╭─ Supplied records

(** A caret moved in front of the query is not noticed by the menu: completing
    repeats the text between the caret and the query. *)
Lemma moved_caret_duplicates s m pre k username :
  mentionState s = Some m → take (selection s).1 (in_text s) = pre ++ at_sign :: ms_query m →
  ms_start m = length pre → (k ≤ length pre)%nat →
  in_text (applyMention username (set_selection (k, k) s)) =
    pre ++ (at_sign :: username ++ [space]) ++ drop k pre ++ at_sign :: ms_query m ++ drop (selection s).1 (in_text s).
Proof.
  intros Hm Ht Hs Hk. unfold applyMention. cbn [mentionState set_selection]. rewrite Hm. simpl.
  assert (Htext : in_text s = pre ++ at_sign :: ms_query m ++ drop (selection s).1 (in_text s)).
  { rewrite <-(take_drop (selection s).1 (in_text s)) at 1. by rewrite Ht, <-app_assoc. }
  rewrite Hs, Htext at 1. rewrite take_app_length. f_equal. simpl. f_equal. f_equal.
  rewrite Htext at 1. by rewrite drop_app_le.
Qed.

(** An emoji replaces the selection and the caret ends behind it. *)
Lemma insertEmoji_spec emoji s :
  let '(a, b) := selection s in
  (a ≤ b)%nat → (b ≤ length (in_text s))%nat →
  in_text (insertEmoji emoji s) = take a (in_text s) ++ emoji ++ drop b (in_text s) ∧
  (let n := length (take a (in_text s) ++ emoji) in selection (run_frames (insertEmoji emoji s)) = (n, n)).
Proof.
  destruct (selection s) as [a b] eqn:Hsel. intros Ha Hb. unfold insertEmoji. rewrite Hsel. split; [done|].
  rewrite run_frames_queue. simpl. rewrite !length_app, length_take, length_drop. f_equal; lia.
Qed.

End Input.

(** ** Concrete members *)

Section Example.
(** "alice", "alan" and "bob", with ids 1, 2 and 3; all names are lower case. *)
Definition alice : text := [97; 108; 105; 99; 101].
Definition ex_members : list MentionMember :=
  [mkMember (Num 1) alice; mkMember (Num 2) [97; 108; 97; 110]; mkMember (Num 3) [98; 111; 98]].

(** "hi @al" with the caret at its end. *)
Definition ex_hi_al : text := [104; 105; 32; 64; 97; 108].
Definition ex_typed : Input := onChange id ex_hi_al (6, 6)%nat (new_input (Some ex_members) false).

Lemma composer_inv_witness :
  ∃ s o, run id [Change [104; 105] 2 2; KeyDown Enter false; Submit] (new_input (Some ex_members) false) = Ok (s, o) ∧
    inv s ∧ o = [OnSend [104; 105]] ∧ ∀ t, OnSend t ∈ o → blank t = false.
Proof.
  eexists _, _. split; [vm_compute; reflexivity|].
  destruct (composer_inv id [Change [104; 105] 2 2; KeyDown Enter false; Submit] (Some ex_members) false _ _ eq_refl) as [H1 H2].
  split; [exact H1|]. split; [reflexivity|exact H2].
Defined.

Lemma ex_typed_fresh : fresh id ex_typed.
Proof. split; [vm_compute; lia|reflexivity]. Qed.

Lemma complete_mention_witness :
  ∃ s' pre ids, handleKeyDown id Enter false ex_typed = Ok (s', []) ∧
    take 6 ex_hi_al = pre ++ at_sign :: [97; 108] ∧
    in_text s' = pre ++ (at_sign :: alice ++ [space]) ++ [] ∧
    (let n := length (pre ++ at_sign :: alice ++ [space]) in selection (run_frames s') = (n, n)) ∧
    extractMentionIds id (in_text s') ex_members = Ok ids ∧ Num 1 ∈ ids.
Proof.
  apply (complete_mention id ex_typed ex_members
    (mkMention [97; 108] 3 (take 2 ex_members)) (mkMember (Num 1) alice) (mkMember (Num 1) alice));
    [apply ex_typed_fresh|reflexivity|reflexivity|reflexivity|done| |reflexivity].
  repeat constructor.
Defined.

Lemma enter_after_completion_witness :
  ∃ s', run id [KeyDown Enter false; Frame; KeyDown Enter false] ex_typed = Ok (s', []) ∧
    in_text s' = [104; 105; 32; 64] ++ alice ++ [32].
Proof.
  destruct (enter_after_completion id ex_typed ex_members (mkMention [97; 108] 3 (take 2 ex_members)) (mkMember (Num 1) alice))
    as [s' Hs']; [apply ex_typed_fresh|reflexivity|reflexivity|reflexivity|repeat constructor|simpl; lia|reflexivity|].
  exists s'. split; [exact Hs'|]. vm_compute in Hs'. injection Hs' as <-. reflexivity.
Defined.

(** "@" offers three members; two arrows select the third; "@a" leaves two. *)
Definition ex_third : Input :=
  match run id [Change [64] 1 1; KeyDown ArrowDown false; KeyDown ArrowDown false] (new_input (Some ex_members) false) with
  | Ok (s, _) => s
  | _ => new_input None false
  end.

Lemma narrowing_throws_witness :
  run id [Change [64; 97] 2 2; KeyDown Enter false] ex_third =
    Throw "Cannot read properties of undefined (reading 'username')".
Proof.
  apply (narrowing_throws id ex_third [64; 97] 2 2 (mkMention [97] 0 (take 2 ex_members)));
    [vm_compute; congruence|reflexivity|vm_compute; lia].
Defined.
End Example.
End Composer.
(** ** Bubbles *)

(** The user's own messages are recognised by comparing ids without
    conversion, and the session holds the id as text: what the user sent from
    another device is shown as someone else's when it arrives as a push and as
    the user's own when it is pulled, although the store marks both as sent. *)
Theorem own_push_not_mine atob decode_utf8 json_normal d p uid name :
  safe_integer uid → Realtime.rm_senderId d = uid → pl_senderId p = Dec uid → pl_recalled p = None →
  let user := mkUser (Dec uid) name in
  let pushed := message_of_push d (my_id (Some user)) in
  let pulled := message_of_pull atob decode_utf8 json_normal (Some (user_userId user)) p in
  status pushed = sent ∧ status pulled = sent ∧
  is_me (Some user) pushed = false ∧ is_me (Some user) pulled = true.
Proof.
  intros Hs Hd Hp Hr user pushed pulled. unfold pushed, pulled, message_of_push, message_of_pull, my_id.
  cbn [status user_userId user Number]. rewrite Hd, Hp, Hr, to_double_safe, Z.eqb_refl by done. simpl.
  by rewrite Z.eqb_refl.
Qed.

Section BodyProps.
Context (JSON_parse : string → option (string → Media.Field)) (API_BASE_URL : string).
Context (toLowerCase : list Z → list Z) (utf16 : string → list Z).
Local Abbreviation body := (MessageBody JSON_parse API_BASE_URL toLowerCase utf16).

(** What a bubble displays is total: a recalled message shows only the
    notice and can be neither copied nor recalled again; a media message shows
    its metadata or, when that is malformed, its text; any other message shows
    segments that spell its text. *)
Theorem MessageBody_spec m members me isMe h :
  (recalled m = Some true → body m members me = Ok RecalledNotice ∧ can_copy m = false ∧ can_recall isMe h m = false) ∧
  (default false (recalled m) = false → is_media m = true →
     match Media.parseMediaContent JSON_parse (content m) with
     | None => body m members me = Ok (PlainText (content m))
     | Some meta => ∃ href, href = Media.absoluteFileUrl API_BASE_URL (Media.meta_url meta) ∧
         (body m members me = Ok (ImageBody href (Media.meta_name meta)) ∨
          body m members me = Ok (FileBody href (Media.meta_name meta) (Media.formatSize (Media.meta_size meta))))
     end) ∧
  (default false (recalled m) = false → is_media m = false →
     ∃ segs, body m members me = Ok (TextBody segs) ∧ concat (Mentions.seg_text <$> segs.*1) = utf16 (content m)).
Proof.
  unfold MessageBody. split; [|split].
  - intros Hr. rewrite Hr. unfold can_copy, can_recall. rewrite Hr. simpl. by rewrite andb_false_r.
  - intros Hr Hm. rewrite Hr, Hm. destruct (Media.parseMediaContent _ _) as [meta|]; [|done].
    eexists. split; [done|]. destruct (bool_decide _); [by left|by right].
  - intros Hr Hm. rewrite Hr, Hm. destruct (Mentions.segmentMentions_tokens toLowerCase (utf16 (content m)) members) as (segs & -> & Hc & _).
    eexists. split; [done|]. by rewrite <-!list_fmap_compose.
Qed.
End BodyProps.
Inductive ordered_run (d : Dialog) (answer : string → list User) : Search → Search → Prop :=
| ordered_nil s : ordered_run d answer s s
| ordered_step s e s' : in_order answer s e → ordered_run d answer (search_step d e s).1 s' → ordered_run d answer s s'.

(** The last request asks for the debounced query, and when all are answered
    the results are its answer. *)
Definition search_inv (d : Dialog) (answer : string → list User) (s : Search) : Prop :=
  blank (debounced s) = false →
  match last (inflight s) with
  | Some q => q = trim (debounced s)
  | None => results s = shown d (answer (trim (debounced s)))
  end.

Lemma search_step_inv d answer e s :
  in_order answer s e → search_inv d answer s → search_inv d answer (search_step d e s).1.
Proof.
  intros He Hs. destruct e as [q| |i users]; simpl.
  - unfold type_query. by destruct (decide _).
  - unfold debounce_fires. destruct (timer s); [|done]. simpl. destruct (decide _) as [Heq|Hne].
    + unfold search_inv in *. simpl. by rewrite Heq.
    + unfold search. destruct (blank (query s)) eqn:Hb; unfold search_inv; simpl; intros Hb'; [congruence|].
      by rewrite last_snoc.
  - destruct He as [-> He]. unfold search_reply. destruct (inflight s) as [|q qs] eqn:Hq; [done|].
    simpl. rewrite (He q) by done. unfold search_inv in *. simpl. intros Hb. specialize (Hs Hb).
    rewrite Hq, last_cons in Hs. destruct (last qs) as [q'|]; [done|]. by rewrite Hs.
Qed.

(** When the replies arrive in order, the results shown are the answer to
    the last query that was searched for. *)
Theorem search_latest d answer s :
  nonempty (trim "") = false → ordered_run d answer new_search s → inflight s = [] → blank (debounced s) = false →
  results s = shown d (answer (trim (debounced s))).
Proof.
  intros Htrim Hrun Hin Hb.
  assert (H0 : search_inv d answer new_search) by (unfold search_inv, blank; simpl; by rewrite Htrim).
  assert (search_inv d answer s) as H.
  { clear Hin Hb. induction Hrun as [|s e s' He Hrun IH]; [done|]. by apply IH, search_step_inv. }
  specialize (H Hb). by rewrite Hin in H.
Qed.

(** Nothing ties a reply to the query it answers: the older of two requests,
    answered last, decides what is shown; and a request still in flight when the
    query is emptied fills the list again. *)
Theorem stale_search_wins d s q1 q2 us1 us2 :
  inflight s = [q1; q2] →
  let s' := search_run d [SearchReply 1 (Replied us2); SearchReply 0 (Replied us1)] s in
  results s' = shown d us1 ∧ inflight s' = [] ∧ debounced s' = debounced s ∧ loading s' = false.
Proof. intros Hi. unfold search_run. simpl. unfold search_reply. rewrite Hi. simpl. done. Qed.

(** ** Creating a group *)

Lemma find_None_not {A} (p : A → bool) l : find p l = None → ∀ x, x ∈ l → p x = false.
Proof.
  induction l as [|y l IH]; simpl; [set_solver|]. destruct (p y) eqn:Hy; [done|].
  intros H x [->|Hx]%elem_of_cons; [done|auto].
Qed.

Lemma same_user_refl u : same_user u u = true.
Proof. by apply strict_eq_true. Qed.

Lemma toggleUser_ids user prev :
  NoDup (user_userId <$> prev) → NoDup (user_userId <$> toggleUser user prev).
Proof.
  intros Hnd. unfold toggleUser. destruct (find _ _) as [u|] eqn:Hf.
  - clear Hf. induction prev as [|x l IH]; [done|]. rewrite fmap_cons in Hnd. apply NoDup_cons in Hnd as [Hx Hnd].
    rewrite filter_cons. case_decide; [|auto]. csimpl. constructor; [|auto].
    intros (y & Hy & [_ Hin]%list_elem_of_filter)%list_elem_of_fmap. apply Hx. rewrite Hy. by apply list_elem_of_fmap_2.
  - rewrite fmap_app. apply NoDup_app. split; [done|]. split; [|apply NoDup_singleton].
    intros x Hx Heq%list_elem_of_singleton. subst x. apply list_elem_of_fmap in Hx as (y & Hy & Hin).
    pose proof (find_None_not _ _ Hf y Hin) as Hs. unfold same_user in Hs.
    assert (strict_eq (user_userId user) (user_userId y) = true) by (by apply strict_eq_true). congruence.
Qed.

Lemma elem_of_toggleUser user prev u : u ∈ toggleUser user prev → u = user ∨ u ∈ prev.
Proof.
  unfold toggleUser. destruct (find _ _); [intros [_ ?]%list_elem_of_filter; by right|].
  intros [?|?%list_elem_of_singleton]%elem_of_app; [by right|by left].
Qed.

(** Toggling a user who is not selected twice leaves the selection alone. *)
Lemma toggleUser_twice user prev :
  user_userId user ∉ (user_userId <$> prev) → toggleUser user (toggleUser user prev) = prev.
Proof.
  intros Hn.
  assert (Hall : ∀ y, y ∈ prev → strict_eq (user_userId y) (user_userId user) = false ∧
                              strict_eq (user_userId user) (user_userId y) = false).
  { intros y Hy. split; apply not_true_iff_false; rewrite strict_eq_true; intros Heq; apply Hn;
      [rewrite <-Heq|rewrite Heq]; by apply list_elem_of_fmap_2. }
  assert (Hf : find (same_user user) prev = None).
  { clear Hn. induction prev as [|y l IH]; [done|]. simpl. unfold same_user at 1.
    rewrite (proj2 (Hall y ltac:(left))). apply IH. intros z Hz. apply Hall. by right. }
  unfold toggleUser at 2. rewrite Hf. unfold toggleUser.
  assert (find (same_user user) (prev ++ [user]) = Some user) as ->.
  { clear Hn Hall. induction prev as [|y l IH]; simpl in *.
    - by rewrite same_user_refl.
    - destruct (same_user user y); [done|auto]. }
  rewrite filter_app, filter_cons, decide_False by (by rewrite same_user_refl).
  rewrite app_nil_r. apply filter_accept_all. intros y Hy. apply Hall, Hy.
Qed.

(** The dialog shows everyone but the user. *)
Lemma shown_not_me me us u : u ∈ shown (GroupDialog (Some me)) us → user_userId u ≠ me.
Proof. intros [Hu%negb_true_iff _]%list_elem_of_filter Heq. by apply strict_eq_true in Heq; congruence. Qed.

(** The selection holds distinct users, and never the user who creates. *)
Definition group_inv (me : jsnum) (s : NewGroup) : Prop :=
  NoDup (user_userId <$> selected s) ∧
  Forall (λ u, user_userId u ≠ me) (selected s) ∧ Forall (λ u, user_userId u ≠ me) (results (ng_search s)).
(** ** Following the storage *)

(** C21: a tab with the conversation list open follows the storage at the next
    tick of the restoration timer.  When another tab signed out, the session
    ends here as after a sign-out.  When a refresh stored a new token, the
    session takes it, the socket in use is closed and a gateway is looked up for
    the new token. *)
Theorem storage_followed t st : tab_ok t → is_Some (listed t) → opt_nonempty (auth_token (auth t)) = true →
  let r := step RestoreTimer (step (StorageChanged st) t).1.1 in
  let t' := r.1.1 in
  (opt_nonempty (Api.ls_token st) = false →
    auth t' = AuthStore.initialState ∧ released (client (chat t)) (client (chat t')) ∧ attached (chat t') = false ∧ listed t' = None ∧
    next_route t' = Some LoginPage) ∧
  (∀ tok raw u, Api.ls_token st = Some tok → nonempty tok = true → Some tok ≠ auth_token (auth t) →
    Api.ls_user st = Some raw → nonempty raw = true → JSON_parse_user raw = Some (Some u) →
    auth t' = mkAuthState (Some u) (Some tok) true ∧ currentUser (chat t') = Some u ∧ attached (chat t') = true ∧
    Realtime.token (client (chat t')) = Some tok ∧
    Realtime.GetGateway (Realtime.extractUserId payload_user_id (Some tok)) ∈ r.1.2 ∧
    (∀ id, Realtime.ws (client (chat t)) = Some id → Realtime.CloseSocket id ∈ r.1.2)).
Proof.
  intros Ht [h Hl] Htok. destruct (auth_token (auth t)) as [old|] eqn:Hold; [|done].
  destruct (ok_listed _ Ht h Hl) as (Hi & Hseen & Htimer). cbv zeta. tab_step; cbn [fst snd set_storage listed].
  rewrite Hl, Htimer. cbn [storage auth set_storage]. set (au := AuthStore.restoreFromStorage _ _ _ _).
  set (t0 := set_listed _ _). destruct (commit_frame t0) as (_ & H6 & _).
  assert (Hrt : realtime_deps t0 = Some (Some old)) by (unfold t0; cbn; by rewrite (ok_realtime _ Ht), Hi, Hold). split.
  - intros Hst. assert (Hau : au = AuthStore.initialState).
    { unfold au, AuthStore.restoreFromStorage. destruct (Api.ls_token st) as [tk|]; [|done]. simpl in Hst. rewrite Hst. by repeat case_match. }
    rewrite H6. split; [exact Hau|]. apply (commit_signed_out t0 old); try done; try apply Ht.
    unfold t0; cbn. by rewrite (ok_page _ Ht), Hi, Hold.
  - intros tok raw u H1 H2 Hne H3 H4 H5.
    assert (Hau : au = mkAuthState (Some u) (Some tok) true)
      by (unfold au, AuthStore.restoreFromStorage; by rewrite H1, H3, H4, H5, H2).
    destruct (commit_token t0 (Some tok)) as [Hc Ho]; [done|rewrite Hrt; congruence|exact (f_equal auth_token Hau)|].
    set (s := (sys_step (UserChanged _) (chat t0)).1.1) in *.
    destruct (token_renews s tok) as (R1 & _ & _ & R4 & R5); [apply Ht|apply Ht| |done|].
    { change (attached s) with (attached (chat t)). by rewrite (ok_attached _ Ht), Hi, Hold. }
    destruct (sys_rest (TokenChanged (Some tok)) s) as [R6 R7].
    rewrite H6, Hc, Ho. split; [exact Hau|]. split; [rewrite R7; exact (f_equal auth_user Hau)|].
    split; [by rewrite R6|]. split; [exact R1|]. split; [exact R4|exact R5].
Qed.
(** In a listing that is not recursive, a key with a separator after the
    prefix is reported as the common prefix up to that separator. *)
Definition rollup (prefix key : string) : string :=
  match Split (slice_from (len prefix) key) "/" with
  | first :: _ :: _ => prefix +:+ first +:+ "/"
  | _ => key
  end.

Definition list_objects (st : Store) (bucket : string)
    (opts : Minio.ListObjectsOptions) : list Minio.ObjectInfo :=
  let keys := keys_under st bucket (Minio.Prefix opts) in
  let keys :=
    if Minio.Recursive opts then keys
    else remove_dups (map (rollup (Minio.Prefix opts)) keys) in
  map (fun k => Minio.mkObjectInfo k
                  (Z.of_nat (len (default "" (st !! (bucket, k))))) 0 None)
      keys.

Definition remove_objects (st : Store) (bucket : string)
    (objectsCh : list Minio.ObjectInfo) : Store :=
  foldr (fun o acc => delete (bucket, Minio.Key o) acc) st objectsCh.
(** C8: the record the search loop examines in an iteration has the least
    [fCost] of the open list, and among the records of least [fCost] it is
    the earliest in the list, which is the order of insertion; no other
    cost is compared. It is the record tested against the goal. *)
Theorem lowestF_first_minimum (AreEqual : Z -> Z -> bool) (fuel : nat)
    (goal : NodePtr) (first : NodeRecord) (rest closedList : list NodeRecord)
    (cur0 : NodeRecord) (this : AStar) :
  let cur := lowestF (first :: rest) first in
  (forall r, In r (first :: rest) -> fCost cur <= fCost r)
  /\ (exists earlier later,
        first :: rest = earlier ++ cur :: later
        /\ forall r, In r earlier -> fCost cur < fCost r)
  /\ (Nat.eqb (pNode cur) goal = true ->
      value (searchLoop AreEqual (S fuel) goal (first :: rest) closedList cur0) this
      = Ok (cur, closedList)).
Proof.
  intro cur.
  destruct (lowestF_firstLowest first rest) as (earlier & later & E & Hlt & Hle).
  fold cur in E, Hlt, Hle.
  split; [|split].
  - intros r Hr. rewrite E in Hr. apply in_app_or in Hr.
    destruct Hr as [Hr|[<-|Hr]].
    + specialize (Hlt r Hr). lia.
    + lia.
    + apply Hle, Hr.
  - exists earlier, later. split; assumption.
  - intro Hgoal. rewrite searchLoop_examines. fold cur. rewrite Hgoal. reflexivity.
Qed.
(** * DigiGlucose-Insight: the orchestration and inference core

    A shallow embedding of [backend/app/agents.py], [backend/app/orchestrator.py]
    and [backend/app/weekly_report.py], and the properties of the
    specification that are settled against it.

    Conventions of the embedding:
    - a Python [str] is the list of its Unicode code points ([pystr]);
      literals are written as UTF-8 text and decoded by [u];
    - a Python [float] is a rational ([Q]); rounding, infinities and NaN
      are not modelled.  Float addition, multiplication and division
      never raise (they overflow to inf without a signal); the one float
      operation of these modules that does raise is the power [x ** 2]
      of the weekly report, whose OverflowError is modelled
      ([float_pow_2]);
    - a naive [datetime] is the number of microseconds since
      0001-01-01T00:00:00 (a Monday), a [timedelta] a number of microseconds;
      the clock is read once per call of an entry point (the argument [now]);
    - a Python exception is the [Raise] case of [result];
    - the database is a record of tables, each the list of its rows in
      insertion order; one [commit] is one state update. *)

From Stdlib Require Import ZArith NArith QArith Qabs Qround Lqa List String Ascii Bool Lia.
Import ListNotations.

Set Implicit Arguments.
Local Open Scope string_scope.
Local Open Scope list_scope.

(** ** Python strings *)

Definition pystr := list N.

Fixpoint utf8_decode (bs : list N) : pystr :=
  match bs with
  | [] => []
  | b0 :: r0 =>
    if (b0 <? 128)%N then b0 :: utf8_decode r0
    else if (b0 <? 224)%N then
      match r0 with
      | b1 :: r1 => ((b0 - 192) * 64 + (b1 - 128))%N :: utf8_decode r1
      | _ => []
      end
    else if (b0 <? 240)%N then
      match r0 with
      | b1 :: b2 :: r2 =>
        ((b0 - 224) * 4096 + (b1 - 128) * 64 + (b2 - 128))%N :: utf8_decode r2
      | _ => []
      end
    else
      match r0 with
      | b1 :: b2 :: b3 :: r3 =>
        ((b0 - 240) * 262144 + (b1 - 128) * 4096 + (b2 - 128) * 64 + (b3 - 128))%N
          :: utf8_decode r3
      | _ => []
      end
  end.

(** [u "..."] is the Python string written between the quotes. *)
Definition u (s : string) : pystr :=
  utf8_decode (map N_of_ascii (list_ascii_of_string s)).

Fixpoint str_eqb (a b : pystr) : bool :=
  match a, b with
  | [], [] => true
  | x :: a', y :: b' => (x =? y)%N && str_eqb a' b'
  | _, _ => false
  end.

Fixpoint startswith (p s : pystr) : bool :=
  match p, s with
  | [], _ => true
  | a :: p', b :: s' => (a =? b)%N && startswith p' s'
  | _ :: _, [] => false
  end.

(** [str_in p s] is Python's [p in s]. *)
Fixpoint str_in (p s : pystr) : bool :=
  startswith p s ||
  match s with
  | [] => false
  | _ :: s' => str_in p s'
  end.

(** [sep.join(parts)] *)
Fixpoint join (sep : pystr) (parts : list pystr) : pystr :=
  match parts with
  | [] => []
  | [p] => p
  | p :: rest => p ++ sep ++ join sep rest
  end.

(** ** Exceptions *)

Inductive exn :=
  ValueError | TypeError | KeyError | AttributeError | OverflowError.

Inductive result (A : Type) :=
| Ok (a : A)
| Raise (e : exn).
Arguments Ok {A} a.
Arguments Raise {A} e.

Definition rbind {A B} (m : result A) (f : A -> result B) : result B :=
  match m with
  | Ok a => f a
  | Raise e => Raise e
  end.

Declare Scope py_scope.
Delimit Scope py_scope with py.
Notation "'let*' x ':=' m 'in' k" := (rbind m (fun x => k))
  (at level 10, x name, m at level 100, k at level 200) : py_scope.
Local Open Scope py_scope.

(** ** What the interpreter provides

    The Unicode character database behind [str.lower], [str.isdigit],
    [float], and the regular-expression classes is not part of the
    repository; the model takes it as an interface. *)

Class Unicode := {
  str_lower : pystr -> pystr;        (* str.lower() *)
  decimal_value : N -> option N;     (* value of a decimal digit: \d, float() *)
  is_whitespace : N -> bool;         (* \s *)
  simple_lower : N -> N;             (* per-character folding of re.IGNORECASE *)
  is_digit : N -> bool               (* str.isdigit() on one character *)
}.


(** ** Regular expressions

    The fragment of Python's [re] syntax that the patterns of the source
    use: literals, [.], the classes [\d] and [\s], escaped characters,
    bracket sets, groups (capturing and [(?:...)]), alternation, and the
    greedy quantifiers [*], [+] and [?].  The source applies [*] and [+]
    to single-character items only, and so does [regex]. *)

Inductive setitem := SLit (c : N) | SDigit | SSpace.

Inductive atom :=
| ALit (c : N)
| ADot
| ADigit
| ASpace
| ASet (items : list setitem).

Inductive regex :=
| Eps
| Atom (a : atom)
| Star (a : atom)
| Plus (a : atom)
| Opt (r : regex)
| Cat (r1 r2 : regex)
| Alt (r1 r2 : regex)
| Group (r : regex).

Definition cat (r1 r2 : regex) : regex :=
  match r2 with
  | Eps => r1
  | _ => match r1 with Eps => r2 | _ => Cat r1 r2 end
  end.

Definition escape (c : N) : atom :=
  if (c =? 100)%N then ADigit          (* \d *)
  else if (c =? 115)%N then ASpace     (* \s *)
  else ALit c.

Fixpoint parse_set (p : pystr) (acc : list setitem) : option (atom * pystr) :=
  match p with
  | [] => None
  | 93%N :: p' => Some (ASet (rev acc), p')                    (* ] *)
  | 92%N :: c :: p' =>                                          (* \ *)
    parse_set p' ((if (c =? 100)%N then SDigit
                   else if (c =? 115)%N then SSpace else SLit c) :: acc)
  | c :: p' => parse_set p' (SLit c :: acc)
  end.

Definition quantify (r : regex) (p : pystr) : option (regex * pystr) :=
  match p with
  | 42%N :: p' => match r with Atom a => Some (Star a, p') | _ => None end   (* * *)
  | 43%N :: p' => match r with Atom a => Some (Plus a, p') | _ => None end   (* + *)
  | 63%N :: p' => Some (Opt r, p')                                           (* ? *)
  | _ => Some (r, p)
  end.

Fixpoint parse_alt (fuel : nat) (p : pystr) : option (regex * pystr) :=
  match fuel with
  | O => None
  | S f =>
    match parse_seq f p with
    | Some (r, 124%N :: p') =>                                  (* | *)
      match parse_alt f p' with
      | Some (r', p'') => Some (Alt r r', p'')
      | None => None
      end
    | other => other
    end
  end
with parse_seq (fuel : nat) (p : pystr) : option (regex * pystr) :=
  match fuel with
  | O => None
  | S f =>
    match p with
    | [] => Some (Eps, [])
    | 41%N :: _ => Some (Eps, p)                                (* ) *)
    | 124%N :: _ => Some (Eps, p)
    | _ =>
      match parse_atom f p with
      | Some (a, p') =>
        match quantify a p' with
        | Some (r, p'') =>
          match parse_seq f p'' with
          | Some (r', p3) => Some (cat r r', p3)
          | None => None
          end
        | None => None
        end
      | None => None
      end
    end
  end
with parse_atom (fuel : nat) (p : pystr) : option (regex * pystr) :=
  match fuel with
  | O => None
  | S f =>
    match p with
    | 40%N :: 63%N :: 58%N :: p' =>                             (* (?: *)
      match parse_alt f p' with
      | Some (r, 41%N :: p'') => Some (r, p'')
      | _ => None
      end
    | 40%N :: p' =>                                             (* ( *)
      match parse_alt f p' with
      | Some (r, 41%N :: p'') => Some (Group r, p'')
      | _ => None
      end
    | 91%N :: p' =>                                             (* [ *)
      match parse_set p' [] with
      | Some (a, p'') => Some (Atom a, p'')
      | None => None
      end
    | 92%N :: c :: p' => Some (Atom (escape c), p')
    | 46%N :: p' => Some (Atom ADot, p')
    | c :: p' => Some (Atom (ALit c), p')
    | [] => None
    end
  end.

(** A pattern outside the fragment compiles to [None]. *)
Definition re_compile (pattern : string) : option regex :=
  let p := u pattern in
  match parse_alt (3 * List.length p + 3) p with
  | Some (r, []) => Some r
  | _ => None
  end.

(** [re d] is the compiled pattern [d]; the tables below are checked to
    lie inside the fragment ([patterns_compile]). *)
Definition re (pattern : string) : regex :=
  match re_compile pattern with
  | Some r => r
  | None => Atom (ASet [])
  end.

Definition is_some {A} (o : option A) : bool :=
  match o with Some _ => true | None => false end.

Section Matching.
Context {U : Unicode}.

(** [ic] is the flag re.IGNORECASE. *)
Definition lit_match (ic : bool) (l c : N) : bool :=
  if ic then (simple_lower c =? simple_lower l)%N else (c =? l)%N.

Definition setitem_match (ic : bool) (i : setitem) (c : N) : bool :=
  match i with
  | SLit l => lit_match ic l c
  | SDigit => is_some (decimal_value c)
  | SSpace => is_whitespace c
  end.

╰─

» Assignment: Nothing but the lines from the start of the data through the line holding "destruct (selection s)" should be restated, and each one exactly.

» Solution for this task:
(** A caret moved in front of the query is not noticed by the menu: completing
    repeats the text between the caret and the query. *)
Lemma moved_caret_duplicates s m pre k username :
  mentionState s = Some m → take (selection s).1 (in_text s) = pre ++ at_sign :: ms_query m →
  ms_start m = length pre → (k ≤ length pre)%nat →
  in_text (applyMention username (set_selection (k, k) s)) =
    pre ++ (at_sign :: username ++ [space]) ++ drop k pre ++ at_sign :: ms_query m ++ drop (selection s).1 (in_text s).
Proof.
  intros Hm Ht Hs Hk. unfold applyMention. cbn [mentionState set_selection]. rewrite Hm. simpl.
  assert (Htext : in_text s = pre ++ at_sign :: ms_query m ++ drop (selection s).1 (in_text s)).
  { rewrite <-(take_drop (selection s).1 (in_text s)) at 1. by rewrite Ht, <-app_assoc. }
  rewrite Hs, Htext at 1. rewrite take_app_length. f_equal. simpl. f_equal. f_equal.
  rewrite Htext at 1. by rewrite drop_app_le.
Qed.

(** An emoji replaces the selection and the caret ends behind it. *)
Lemma insertEmoji_spec emoji s :
  let '(a, b) := selection s in
  (a ≤ b)%nat → (b ≤ length (in_text s))%nat →
  in_text (insertEmoji emoji s) = take a (in_text s) ++ emoji ++ drop b (in_text s) ∧
  (let n := length (take a (in_text s) ++ emoji) in selection (run_frames (insertEmoji emoji s)) = (n, n)).
Proof.
  destruct (selection s) as [a b] eqn:Hsel. intros Ha Hb. unfold insertEmoji. rewrite Hsel. split; [done|].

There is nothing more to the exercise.